(* ===== verification/Asf.v ===== *)
(** * The ASF strategy

    Models [daemon/fw/asf-strategy.hpp/.cpp] and [asf-probing-module.hpp/.cpp]:
    the adaptive strategy that ranks next hops by smoothed round trip time, and
    from time to time sends a probe to another face. A [std::set] with a
    comparison is a list in its order, in which equivalent elements are not
    inserted again.

    Random numbers, [Interest::refreshNonce] and the conversion of text to
    numbers are arguments. *)

From Stdlib Require Import Ascii String.
From S2P Require Import Prelude Fp Ndn Hashtable NameTree Fib Pit Measurements StrategyRegistry StrategyChoice StrategyItems FwAlgorithm RttEstimator AsfMeasurements Strategy.
Local Open Scope Z_scope.

(** [std::set::insert]. *)
Fixpoint set_insert {A : Type} (lt : A -> A -> bool) (x : A) (l : list A) : list A :=
  match l with
  | [] => [x]
  | y :: l' => if lt x y then x :: l else if lt y x then y :: set_insert lt x l' else l
  end.

(** The first element that no other comes before. *)
Definition best {A : Type} (lt : A -> A -> bool) (l : list A) : option A :=
  foldl (fun acc x => match acc with None => Some x | Some y => Some (if lt x y then x else y) end) None l.

(** A set is filled element by element; its first element is the best one. *)
Lemma head_set_insert {A} (lt : A -> A -> bool) x l :
  head (set_insert lt x l) = match head l with None => Some x | Some y => Some (if lt x y then x else y) end.
Proof. destruct l as [|y l]; simpl; [done|]. repeat case_match; done. Qed.

Lemma head_set {A} (lt : A -> A -> bool) l : head (foldl (fun s x => set_insert lt x s) [] l) = best lt l.
Proof.
  unfold best. assert (forall s, head (foldl (fun s x => set_insert lt x s) s l) =
    foldl (fun acc x => match acc with None => Some x | Some y => Some (if lt x y then x else y) end) (head s) l) as Hall; [|apply (Hall [])].
  induction l as [|x l IH]; intros s; simpl; [done|]. by rewrite IH, head_set_insert.
Qed.

Lemma set_elems {A} (lt : A -> A -> bool) l : forall s x, x ∈ foldl (fun s x => set_insert lt x s) s l -> x ∈ s \/ x ∈ l.
Proof.
  assert (forall y s x, x ∈ set_insert lt y s -> x = y \/ x ∈ s) as Hins.
  { intros y s x. induction s as [|z s IH]; simpl; [by rewrite list_elem_of_singleton; auto|].
    repeat case_match; rewrite ?elem_of_cons; tauto. }
  induction l as [|y l IH]; intros s x; simpl; [auto|]. rewrite elem_of_cons. intros [[->|Hx]%Hins|Hx]%IH; auto.
Qed.
(** A timeout is recorded where the name is measured, not where it was scheduled. *)

(** When a longer prefix of the name has an entry by the time a timeout runs, the
    face keeps its last round trip time, and is left marked as having a timeout
    scheduled while none is pending; using it again does not schedule one. *)
Theorem timeout_misplaced self now n faceId asf fi t name f asf' : asf_inv (asf_measurements asf) ->
  m_fit (namespace (asf_measurements asf) n) !! faceId = Some fi -> timeoutEvent fi = Some (t, (name, f)) ->
  measured name (asf_measurements asf) <> Some n -> asf_event self now (EvTimeout n faceId) asf = Some asf' ->
  exists fi', m_fit (namespace (asf_measurements asf') n) !! faceId = Some fi' /\ getRtt fi' = getRtt fi /\
    isTimeoutScheduled fi' = true /\ timeoutEvent fi' = None /\ forall now' interest, timeoutEvent (use_face now' interest n faceId fi') = None.
Proof.
  intros Hinv Hfi Hev Hm. destruct (known_face _ _ _ _ Hinv Hfi) as (me & Hme & Ho & Hok). cbn [asf_event].
  rewrite (face_read_ok n (me_expiry me)), Hfi by (done || apply Hinv). cbn [mbind option_bind]. rewrite Hev. cbn [mbind option_bind].
  unfold onTimeout. cbn [asf_measurements set_ms m_maxSilentTimeouts]. set (st1 := face_write n faceId timeout_fired (asf_measurements asf)).
  destruct (face_write_ok n (me_expiry me) faceId timeout_fired (asf_measurements asf)) as (Hf1 & Ho1 & Hn1); [apply Hinv|done|]. fold st1 in Hf1, Ho1, Hn1.
  assert (env_ok st1) as Henv1 by (eapply frame_env; [apply Hinv|done]).
  assert (measured name st1 = measured name (asf_measurements asf)) as Hm1 by (apply measured_ext; intros k; apply (write_dom n (me_expiry me)); [apply Hinv|done]).
  assert (m_fit (namespace st1 n) !! faceId = Some (timeout_fired fi)) as Hfi1.
  { rewrite Hn1, decide_True by done. simpl. by rewrite lookup_alter_eq, Hfi. }
  destruct (fi_timeout _ _ _ _ Hok _ _ Hev) as [Hsch _].
  assert (forall st', m_fit (namespace st' n) !! faceId = Some (timeout_fired fi) ->
    exists fi', m_fit (namespace st' n) !! faceId = Some fi' /\ getRtt fi' = getRtt fi /\
    isTimeoutScheduled fi' = true /\ timeoutEvent fi' = None /\ forall now' interest, timeoutEvent (use_face now' interest n faceId fi') = None) as Hend.
  { intros st' Hst'. exists (timeout_fired fi). split_and!; [done..|]. intros. unfold use_face. simpl. by rewrite Hsch. }
  pose proof (getNamespaceInfo_ok self now name st1 Henv1) as Hg. rewrite Hm1 in Hg.
  destruct (measured name (asf_measurements asf)) as [k|]; cbn [mbind option_bind] in Hg; [|rewrite Hg; intros [= <-]; by apply Hend].
  destruct (inCharge self (choices st1) k) eqn:Ec; [|rewrite Hg; intros [= <-]; by apply Hend].
  destruct Hg as (st2 & -> & Hf2 & Hn2 & Ho2). cbn [mbind option_bind]. intros [= <-]. apply Hend. cbn [asf_measurements set_ms].
  assert (env_ok st2) as Henv2 by (by eapply frame_env). assert (n <> k) as Hne by congruence.
  destruct (ns_write_ok k (lifetime now) (ns_insert f) st2 Henv2 Ho2) as (Hf3 & Ho3 & Hn3).
  destruct (face_write_ok k (lifetime now) f (countTimeout now (m_maxSilentTimeouts asf) k name f) (ns_write k (ns_insert f) st2)) as (_ & _ & Hn4);
    [by eapply frame_env|done|]. rewrite Hn4, decide_False, Hn3, decide_False, Hn2 by done. done.
Qed.
(** ** Runs *)

(** What the content store asks of the packets. *)
Definition ev_ok (ev : fw_event) : Prop :=
  match ev with
  | EvInterest _ _ interest => cst_query_ok (stripHint interest)
  | EvData _ _ data _ => cst_data_ok data
  | _ => True
  end.

Lemma fw_step_ok fw ev : fw_inv fw -> ev_ok ev -> exists fw', fw_step fw ev = Some fw' /\ fw_inv fw'.
Proof.
  intros Hinv Hev. destruct ev as [now f i|now f d nc|now f i r|now key]; cbn [fw_step].
  - by apply onIncomingInterest_ok.
  - by apply onIncomingData_ok.
  - by apply onIncomingNack_ok.
  - rewrite tb_read_law by apply Hinv. destruct (tb_at key (fw_tables fw)) as [pe|] eqn:Hat; [|by eauto].
    destruct (expiryTimer pe) as [t|]; [|by eauto]. destruct (t <=? now); [|by eauto].
    destruct (onInterestFinalize_ok key pe fw Hinv Hat) as (fw' & -> & Hinv' & _). eauto.
Qed.

Lemma fw_run_ok evs : forall fw, fw_inv fw -> Forall ev_ok evs -> exists fw', fw_run fw evs = Some fw' /\ fw_inv fw'.
Proof.
  induction evs as [|ev evs IH]; intros fw Hinv Hevs; [by eauto|].
  apply Forall_cons in Hevs as [Hev Hevs]. cbn [fw_run].
  destruct (fw_step_ok fw ev Hinv Hev) as (fw1 & -> & Hinv1). by apply IH.
Qed.

(** ** Properties *)


(** C10: whatever the sequence of packets, an Interest, Data or Nack whose name is
    under [/localhost] leaves through a non-local face only if it is an Interest
    that a privileged application directed there with a NextHopFaceId tag. *)
Theorem localhost_confined fw evs fw' a :
  fw_inv fw -> Forall ev_ok evs -> fw_run fw evs = Some fw' -> a ∈ fw_log fw' ->
  match a with
  | SendInterest f i => f_local (faceOf f) = false -> LOCALHOST `prefix_of` i_name i -> is_Some (i_nextHopFaceId i)
  | SendData f d => f_local (faceOf f) = false -> ~ LOCALHOST `prefix_of` data_name d
  | SendNack f i _ => f_local (faceOf f) = false -> ~ LOCALHOST `prefix_of` i_name i
  end.
Proof.
  intros Hinv Hevs Hr Ha. destruct (fw_run_ok evs fw Hinv Hevs) as (fw1 & Hr1 & _ & _ & _ & Hl).
  rewrite Hr in Hr1. simplify_eq. rewrite Forall_forall in Hl. specialize (Hl a Ha).
  assert (forall f name, violatesLocalhost f name = false -> f_local (faceOf f) = false ->
    ~ LOCALHOST `prefix_of` name) as Hv.
  { intros f name Hviol Hf Hp%isPrefixOf_true. unfold violatesLocalhost in Hviol. by rewrite Hf, Hp in Hviol. }
  destruct a as [f i|f d|f i r]; simpl in Hl; [|by apply Hv..].
  intros Hf Hp. destruct (i_nextHopFaceId i) eqn:Et; [by eexists|]. by destruct (Hv _ _ (Hl eq_refl) Hf).
Qed.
····················
**Exercise details**.
Retype exactly the span of lines from the one with "rewrite Hn1, decide_True" through the one with "destruct (expiryTimer pe)"; include both ends and omit the rest of the material.

**Response to the exercise**.
  { rewrite Hn1, decide_True by done. simpl. by rewrite lookup_alter_eq, Hfi. }
  destruct (fi_timeout _ _ _ _ Hok _ _ Hev) as [Hsch _].
  assert (forall st', m_fit (namespace st' n) !! faceId = Some (timeout_fired fi) ->
    exists fi', m_fit (namespace st' n) !! faceId = Some fi' /\ getRtt fi' = getRtt fi /\
    isTimeoutScheduled fi' = true /\ timeoutEvent fi' = None /\ forall now' interest, timeoutEvent (use_face now' interest n faceId fi') = None) as Hend.
  { intros st' Hst'. exists (timeout_fired fi). split_and!; [done..|]. intros. unfold use_face. simpl. by rewrite Hsch. }
  pose proof (getNamespaceInfo_ok self now name st1 Henv1) as Hg. rewrite Hm1 in Hg.
  destruct (measured name (asf_measurements asf)) as [k|]; cbn [mbind option_bind] in Hg; [|rewrite Hg; intros [= <-]; by apply Hend].
  destruct (inCharge self (choices st1) k) eqn:Ec; [|rewrite Hg; intros [= <-]; by apply Hend].
  destruct Hg as (st2 & -> & Hf2 & Hn2 & Ho2). cbn [mbind option_bind]. intros [= <-]. apply Hend. cbn [asf_measurements set_ms].
  assert (env_ok st2) as Henv2 by (by eapply frame_env). assert (n <> k) as Hne by congruence.
  destruct (ns_write_ok k (lifetime now) (ns_insert f) st2 Henv2 Ho2) as (Hf3 & Ho3 & Hn3).
  destruct (face_write_ok k (lifetime now) f (countTimeout now (m_maxSilentTimeouts asf) k name f) (ns_write k (ns_insert f) st2)) as (_ & _ & Hn4);
    [by eapply frame_env|done|]. rewrite Hn4, decide_False, Hn3, decide_False, Hn2 by done. done.
Qed.
(** ** Runs *)

(** What the content store asks of the packets. *)
Definition ev_ok (ev : fw_event) : Prop :=
  match ev with
  | EvInterest _ _ interest => cst_query_ok (stripHint interest)
  | EvData _ _ data _ => cst_data_ok data
  | _ => True
  end.

Lemma fw_step_ok fw ev : fw_inv fw -> ev_ok ev -> exists fw', fw_step fw ev = Some fw' /\ fw_inv fw'.
Proof.
  intros Hinv Hev. destruct ev as [now f i|now f d nc|now f i r|now key]; cbn [fw_step].
  - by apply onIncomingInterest_ok.
  - by apply onIncomingData_ok.
  - by apply onIncomingNack_ok.
  - rewrite tb_read_law by apply Hinv. destruct (tb_at key (fw_tables fw)) as [pe|] eqn:Hat; [|by eauto].
    destruct (expiryTimer pe) as [t|]; [|by eauto]. destruct (t <=? now); [|by eauto].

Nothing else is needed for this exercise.